TASK BRIEF: Only the total should be returned: the number of lines in the data that hold the string "pdata".

INFORMATION GIVEN:
Start of Block

Lemma old_entries_short pname p g :
  pdata !! pname = Some p →
  syear ≤ 2017 →
  Z.of_nat (length (value p)) < 2027 - syear →
  wp (for_each (range 2017 (2026 + 1)) (fun year =>
        set_year year;;
        v <- param_value syear pdata pname year;
        set_value v;;
        old_write (Entry year v)))
    (λ _ _, False)
    (λ e g', e = IndexError
             ∧ f_old g' = f_old g
                 ++ ((λ y, Entry y (history syear p y))
                       <$> range 2017 (syear + Z.of_nat (length (value p))))
             ∧ f_new g' = f_new g ∧ f_stdout g' = f_stdout g) g.
Proof.
  intros Hp Hs Hshort.
  set (n := Z.of_nat (length (value p))) in *.
  eapply wp_mono with
    (E := λ e g', e = IndexError
             ∧ f_old g' = f_old g
                 ++ ((λ y, Entry y (history syear p y))
                       <$> range 2017 (syear + n))
             ∧ f_new g' = f_new g ∧ f_stdout g' = f_stdout g); [|done|
    apply (wp_for_each
             (λ seen g',
                Forall (λ y, y - syear < n) seen
                ∧ f_old g' = f_old g
                    ++ ((λ y, Entry y (history syear p y)) <$> seen)
                ∧ f_new g' = f_new g ∧ f_stdout g' = f_stdout g))].
  - intros _ g' [Hall _]. rewrite Forall_forall in Hall.
    assert (2026 - syear < n); [|lia]. apply Hall, elem_of_range. lia.
  - cbn. by rewrite app_nil_r.
  - intros seen y rest g1 Hxs (Hseen & Ho & Hn & Hs1).
    apply range_split in Hxs as (-> & -> & Hy).
    do 3 wp_step. unfold param_value. do 2 wp_step.
    unfold getkey. rewrite Hp. cbv beta iota. wp_step.
    destruct (decide (y - syear < n)) as [Hlt|Hge].
    + rewrite getitem_nonneg by lia.
      destruct (lookup_lt_is_Some_2 (value p) (Z.to_nat (y - syear)))
        as [v Hv]; [lia|].
      rewrite Hv. do 3 wp_step. cbn.
      split; [|split; [|done]].
      * apply Forall_app. split; [done|]. by apply Forall_singleton.
      * rewrite Ho, fmap_app, <-app_assoc. do 2 f_equal. cbn.
        unfold history. rewrite getitem_nonneg by lia. by rewrite Hv.
    + rewrite getitem_out_of_range by lia.
      split; [done|]. split; [|done]. cbn. rewrite Ho. do 2 f_equal.
      destruct (decide (y = 2017)) as [->|Hne].
      * rewrite range_nil. unfold range. by rewrite seqZ_nil by lia.
      * rewrite Forall_forall in Hseen.
        assert (y - 1 - syear < n) by (apply Hseen, elem_of_range; lia).
        f_equal. lia.
Qed.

End of Block

SOLUTION TO THIS TASK: 2